3. Heat a pan and add the sun dried tomato sauce, half and half cream and alfredo sauce and blend properly.
4. Add a dash salt and a dash of pepper to both sides of the chicken.
5. Coat the chicken with flour and add to a frying pan with 1/2 cup oil on medium flame and flip sides.
6. Remove chicken after 7-10 minutes and put into oven for 6 minutes.
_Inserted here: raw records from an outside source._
Lemma holds_malloc s B A nbytes : holds s B A -> 0 <= nbytes < 2 ^ 30 ->
  exists r s' B', returns (fun f => malloc base mem_ok f nbytes) s r s' /\
    holds s' B' (if decide (r = 0) then A else (r - sizeof_Header, nunits_of nbytes) :: A) /\
    (r <> 0 -> r mod 16 = 0 /\ base < r - sizeof_Header /\ r + nbytes <= brk s' /\
       forall b x, b ∈ A -> blk b x -> ~ (r - sizeof_Header <= x < r + nbytes)).
Proof.
  intros [Hrd' Hb HA Hfree Hdis] Hn. pose proof (nunits_bounds nbytes Hn) as [Hnu Hsz].
  assert (ready s B) as Hrd by (destruct Hrd' as [|(? & ? & _)]; [by left|by right]).
  destruct (malloc_spec s B nbytes Hrd Hb Hn) as (r & s' & B' & Hret & [(-> & Hr & Eb & Es)|(hdr & -> & [])]).
  { exists 0, s', B. split; [done|]. rewrite decide_True by done. split; [|done]. split; [by left|unfold brk_ok; by rewrite Eb| |done|done].
    intros b Hin. rewrite Eb, Es by (by apply HA). by apply HA. }
  exists (hdr + sizeof_Header), s', B'. split; [done|]. assert (hdr + sizeof_Header <> 0) by (unfold sizeof_Header; lia).
  rewrite decide_False by done. replace (hdr + sizeof_Header - sizeof_Header) with hdr by lia.
  destruct ac_range0 as (R1 & R2 & R3). destruct ac_brk0 as [Hb' Hle].
  assert (forall b x, b ∈ A -> blk b x -> ~ (hdr <= x < hdr + sizeof_Header * nunits_of nbytes)) as Hnew.
  { intros b x Hin Hx Hx'. destruct (proj1 (ac_cover0 x) (or_intror Hx')) as [Hc|Hc]; [by apply (Hfree b x)|]. apply HA in Hin. lia. }
  split; [|intros _; split; [unfold sizeof_Header; rewrite <- (Z.mul_1_r 16); by apply mod16_add|split; [done|split; [lia|]]];
           intros b x Hin Hx Hx'; apply (Hnew b x Hin Hx); lia].
  split; [by left|done| | |].
  - intros b Hin. apply elem_of_cons in Hin as [->|Hin]; [cbn; unfold bend; cbn; split_and!; done || lia|].
    destruct (HA b Hin) as (H1 & H2 & H3 & H4 & H5). split_and!; try done; [|lia].
    rewrite ac_size0; [done|unfold bend, sizeof_Header in *; lia|]. apply (Hfree b); [done|]. unfold bend, sizeof_Header. lia.
  - intros b x Hin Hx Hc. apply elem_of_cons in Hin as [->|Hin]; [by apply (ac_disjoint0 x)|].
    destruct (proj1 (ac_cover0 x) (or_introl Hc)) as [Hc'|Hc']; [by apply (Hfree b x)|]. apply HA in Hin. lia.
  - intros A1 b A2 c x E Hc Hx Hxc. destruct A1 as [|a A1]; cbn in E; injection E as <- E.
    + subst A2. by apply (Hnew c x).
    + apply elem_of_cons in Hc as [->|Hc]; [apply (Hnew b x); [rewrite E; apply elem_of_app; right; by left|done|done]|].
      by apply (Hdis A1 b A2 c x).
Qed.

Lemma holds_free s B A1 b A2 : holds s B (A1 ++ b :: A2) ->
  exists s' B', returns (fun f => free f (b.1 + sizeof_Header)) s tt s' /\ holds s' B' (A1 ++ A2).
Proof.
  intros [Hrd Hb HA Hfree Hdis]. assert (b ∈ A1 ++ b :: A2) as Hin by (apply elem_of_app; right; by left).
  destruct (HA b Hin) as (H1 & H2 & H3 & H4 & H5).
  assert (forall c, c ∈ A1 ++ A2 -> c ∈ A1 ++ b :: A2) as Hsub by (intros c; rewrite !elem_of_app, elem_of_cons; tauto).
  destruct Hrd as [Hr|(_ & _ & E)]; [|by destruct A1].
  destruct (free_spec (S (S (length B))) s B b.1 b.2 Hr H3 H5 H1 H2) as (s' & B' & E & []); [|done|apply Hb|lia|].
    { intros x Hx. apply (Hfree b x); [done|]. unfold bend. lia. }
    exists s', B'. split; [eapply (returns_intro _ _ _ _ (S (S (length B)))); [intros; by apply free_le|done]|].
    split; [by left|unfold brk_ok; by rewrite fd_brk0| | |].
    + intros c Hc. destruct (HA c (Hsub c Hc)) as (C1 & C2 & C3 & C4 & C5). rewrite fd_brk0. split_and!; try done.
      assert (blk c c.1) as Hcc by (unfold bend, sizeof_Header; lia). rewrite fd_size0; [done| |].
      * intros Ec. apply (Hdis A1 b A2 c c.1 eq_refl Hc); [|done]. rewrite Ec. unfold bend, sizeof_Header. lia.
      * intros Hm. apply list_elem_of_fmap in Hm as (d & Ed & Hd). apply (Hfree c c.1 (Hsub c Hc) Hcc). rewrite Ed. apply cover_start; [done|].
        by apply (spaced_above _ _ d (rp_space _ _ Hr)) in Hd as [_ Hd].
    + intros c x Hc Hx. rewrite fd_cover0. intros [Hcov|Hx']; [by apply (Hfree c x (Hsub c Hc) Hx)|].
      apply (Hdis A1 b A2 c x eq_refl Hc); [unfold bend; lia|done].
    + intros C1 c C2 d x E' Hd Hx Hxd.
      assert (exists D1 D2, A1 ++ b :: A2 = D1 ++ c :: D2 /\ d ∈ D1 ++ D2) as (D1 & D2 & ED & HdD).
      { apply app_eq_inv in E' as [(k & Ek & E2)|(k & Ek & E2)].
        - destruct k as [|z k].
          + cbn in E2. rewrite app_nil_r in Ek. subst. exists (C1 ++ [b]), C2. rewrite <- (assoc_L (++)). split; [done|].
            rewrite !elem_of_app in *. tauto.
          + cbn in E2. injection E2 as <- E2. subst. exists C1, (k ++ b :: A2). rewrite <- (assoc_L (++)). split; [done|].
            rewrite !elem_of_app, elem_of_cons in *. tauto.
        - subst. exists (A1 ++ b :: k), C2. rewrite <- (assoc_L (++)). cbn. split; [done|]. rewrite !elem_of_app, !elem_of_cons in *. tauto. }
      by apply (Hdis D1 c D2 d x ED HdD Hx).
Qed.

Lemma client_holds s A : client s A -> exists B, holds s B A.
Proof.
  induction 1 as [s Hf Hb|s A nbytes r s' _ [B IH] Hn Hret|s A1 b A2 s' _ [B IH] Hret].
  - exists []. split; [by right|done|..]; intros; try (by match goal with H : _ ∈ [] |- _ => apply not_elem_of_nil in H end).
    by destruct A1.
  - destruct (holds_malloc s B A nbytes IH Hn) as (r' & s1 & B' & Hret' & Hh & _).
    destruct (returns_fun _ _ _ _ _ _ Hret Hret') as [-> ->]. by exists B'.
  - destruct (holds_free s B A1 b A2 IH) as (s1 & B' & Hret' & Hh). destruct (returns_fun _ _ _ _ _ _ Hret Hret') as [_ ->]. by exists B'.
Qed.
7. Remove from oven and pour some of the sun dried tomato and alfredo sauce on the chicken and put back into the oven for 30 seconds.
8. Add the fettucine to the sauce and blend.
SERVING
9. Plate the fettuccine and sauce. Add the chicken breasts on top. Garnish with Parsley and serve.